Figure 3.

(A). Continuous production of Pa volatiles is not necessary for inhibition. Production from paired plates. After 48 h of incubation at 37 °C in the double plate method, air was aspirated via an 18-gauge needle from 2 paired plates of PA14 on TSA (Pa14 air), 2 paired uninoculated TSA plates (TSA air), or 2 empty plates (blank air), and the aspirated air was injected into 30 mL screw-cap glass vials with a rubber stopper containing 3 mL of TSA agar with 6 mm paper discs inoculated with 10 μL of a 5 × 10⁴ conidial suspension of 10AF. The vials were incubated at 37 °C for 72 h, and the area of fungal growth was measured. Three asterisks = p < 0.001 compared to other bars. (B). One-way air pump to aspirate air from the double plate, a method designed to capture the products of a smaller generating system (a single plate).

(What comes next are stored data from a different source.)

(** X9: a configuration the base specification accepts stays accepted
    when nodes of the four added kinds are put after its children, each
    one accepted by its own descriptor, as long as the base declares no
    node of their names. *)
Theorem configuration_with_added_nodes (base : ParameterInput) (t : string)
    (attrib : list (string * string)) (text : string) (children extra : list xml) :
  parseNode base (Element t attrib text children) = true ->
  Forall (fun e =>
            findSub (subs base) (tag e) = None
            /\ exists sub, findSub added (tag e) = Some sub /\ parseNode sub e = true)
         extra ->
  parseNode (getInputSpecification base) (Element t attrib text (children ++ extra)) = true.
Proof.
  intros Hacc Hextra.
  destruct (specification_fields base) as (Hn & Hc & _ & Hp).
  rewrite parseNode_unfold in Hacc.
  rewrite parseNode_unfold, Hn, Hc, Hp, specification_added.
  repeat (apply andb_true_iff in Hacc as [Hacc ?]).
  repeat (apply andb_true_iff; split); try assumption.
  - rewrite forallb_app, added_not_required, andb_true_r.
    eapply forallb_impl; [| eassumption].
    intros sub _. apply subPresent_more.
  - rewrite forallb_app. apply andb_true_iff. split.
    + eapply forallb_impl; [| eassumption].
      intros c _. cbn beta. rewrite findSub_app.
      now destruct (findSub (subs base) (tag c)).
    + clear -Hextra. induction Hextra as [| e extra (Hbase & sub & Hsub & He) _ IH];
        [reflexivity |].
      cbn [forallb]. now rewrite findSub_app, Hbase, Hsub, He, IH.
Qed.

(** The statement above on a base that declares one attribute, with
    one node of each added kind. *)
Lemma configuration_with_added_nodes_witness :
  parseNode
    (getInputSpecification
       (addParam (parameterInputFactory "ROM" StringType "" VNone) "name" StringType true ""))
    (Element "ROM" [("name", "rom")] ""
       [ Element "seed" [] "42" [];
         Element "Multicycle" [] ""
           [ Element "cycles" [] "5" [];
             Element "growth" [("targets", "T1"); ("mode", "linear")] "50" [] ];
         Element "clusterEvalMode" [] "truncated" [];
         Element "maxCycles" [] "3" [] ]) = true.
Proof.
  apply (configuration_with_added_nodes
           (addParam (parameterInputFactory "ROM" StringType "" VNone) "name" StringType true "")
           "ROM" [("name", "rom")] "" []).
  - reflexivity.
  - repeat constructor; eexists; split; reflexivity.
Defined.









(** One step of the thread [ident]; [None] when it cannot move. *)
Definition thread_step (ident : Z) (a : action) (s : System) : option System :=
  th ← threads s !! ident;
  let m := monitor s in
  let goto (p : pc) (m' : Monitor) : option System :=
    Some (mkSystem m' (<[ident := mkThread (name th) p]> (threads s))) in
  match at_pc th, a with
  | Created, internal =>
      m' ← work_thread_enter ident m; goto Running m'
  | Running, call_report_status status =>
      match report_status ident status m with
      | Normal _ m' => goto Running m'
      | Raised e m' => goto (leave_worker_fn e) m'
      | Killed _ _ => None
      end
  | Running, call_maybe_pause_or_stop => goto StopTest m
  | Running, call_add_work_thread ident' name' =>
      if ident_free (threads s) ident' && bool_decide (ident' ≠ ident) then
        Some (mkSystem m (<[ident' := mkThread name' Created]> (threads s)))
      else None
  | Running, worker_returns => goto (Finally None) m
  | Running, worker_raises e => goto (leave_worker_fn e) m
  | StopTest, internal =>
      if negb (_stop_event m) then
        match report_status ident NUL m with
        | Normal _ m' => goto (leave_worker_fn (SystemExit None)) m'
        | Raised e m' => goto (leave_worker_fn e) m'
        | Killed _ _ => None
        end
      else goto PauseTest m
  | PauseTest, internal =>
      if negb (_pause_event m) then goto Quiesce m else goto Running m
  | Quiesce, internal =>
      let m := set_active_work_threads (λ n, n - 1) m in
      let m := if decide (_active_work_threads m = 0)
               then set_tasks (PriorityQueue.put (Done true)) m else m in
      goto PauseReport m
  | PauseReport, internal =>
      match report_status ident NUL m with
      | Normal _ m' => goto PauseWait m'
      | Raised e m' => goto (leave_worker_fn e) m'
      | Killed _ _ => None
      end
  | PauseWait, internal =>
      if _pause_event m then goto Reactivate m else goto Sleeping m
  | Reactivate, internal =>
      goto Running (set_active_work_threads (λ n, n + 1) m)
  | Except e, internal =>
      match work_thread_except (name th) ident e m with
      | Normal _ m' => goto (Finally None) m'
      | Raised e' m' => goto (Finally (Some e')) m'
      | Killed _ _ => None
      end
  | Finally pending, internal =>
      match work_thread_finally ident m with
      | Normal _ m' => goto (Ended pending) m'
      | Raised e' m' => goto (Ended (Some e')) m'
      | Killed _ _ => None
      end
  | _, _ => None
  end.
(** X4.  Whatever fails, a pass of the fulfillment worker on a client with
    no transaction left open commits either nothing or the claim of the
    request its SELECT returned: no other committed row changes. *)
Theorem processCertificateRequests_commits_all_or_nothing :
  forall now fresh pool_fails fails (w : World interval),
    txn w = None ->
    store (snd (processCertificateRequests now fresh pool_fails fails w)) = store w
    \/ (exists r,
           select_actionable_request now (store w) = [r]
           /\ fst (processCertificateRequests now fresh pool_fails fails w) = Ok tt
           /\ store (snd (processCertificateRequests now fresh pool_fails fails w))
              = with_CertificateRequests
                  (map (fun x => if (cr_Id x =? cr_Id r)%string
                                 then set_Processing true x else x)
                       (CertificateRequests (store w)))
                  (store w)).
Proof.
  intros now fresh pool_fails fails w Htxn.
  destruct w as [s tx le ti lo re]; cbn in Htxn; subst tx.
  destruct pool_fails; [now left|].
  unfold_units.
  branches; try (left; reflexivity); try (left; now destruct s); try congruence.
  all: right; eexists; repeat split; reflexivity.
Qed.

End Paths.

(** ** Progress of the pipeline *)

Lemma filter_length_le (A : Type) (p : A -> bool) (l : list A) :
  (List.length (filter p l) <= List.length l)%nat.
Proof.
  induction l as [|x l IH]; cbn; [lia|]. destruct (p x); cbn; lia.
Qed.

Lemma filter_length_lt (A : Type) (p : A -> bool) (l : list A) (x : A) :
  In x l -> p x = false -> (List.length (filter p l) < List.length l)%nat.
Proof.
  induction l as [|y l IH]; cbn; [tauto|]. intros [<-|Hin] Hp.
  - rewrite Hp. pose proof (filter_length_le p l). lia.
  - specialize (IH Hin Hp). destruct (p y); cbn; lia.
Qed.

Section Progress.

Variable interval : Type.
Variable IntervalMilliseconds : interval -> Z.
Variable DefaultCaExpiration : interval.

Local Abbreviation intake := (processNewNetworks IntervalMilliseconds DefaultCaExpiration).
Local Abbreviation expiration := (ca_expiration IntervalMilliseconds DefaultCaExpiration).
Local Abbreviation advance id :=
  (fun n : ApplicationNetwork interval =>
     if (an_Id n =? id)%string then set_OperStatus "cert_request_created" n else n).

When clamp 2 is closed and clamp 1 is open, air is removed for the system by syringe 1, which is then removed. Then, clamp 2 is opened, clamp 1 is closed, and the air from the double plate is aspirated by syringe 2. Then, clamp 2 is closed, clamp 1 is opened, and the air in syringe 2 is injected into the vial. (C). Production of sufficient inhibitory vapors from a single plate. Plates of TSA inoculated with PA14, uninoculated TSA, or an empty plate were paired in each case with an empty plate. This method was similar to that in Figure 3a, but instead of aspiration with a needle and syringe, we used the apparatus pictured in Figure 3b. Three asterisks = p < 0.001 compared to the other bars.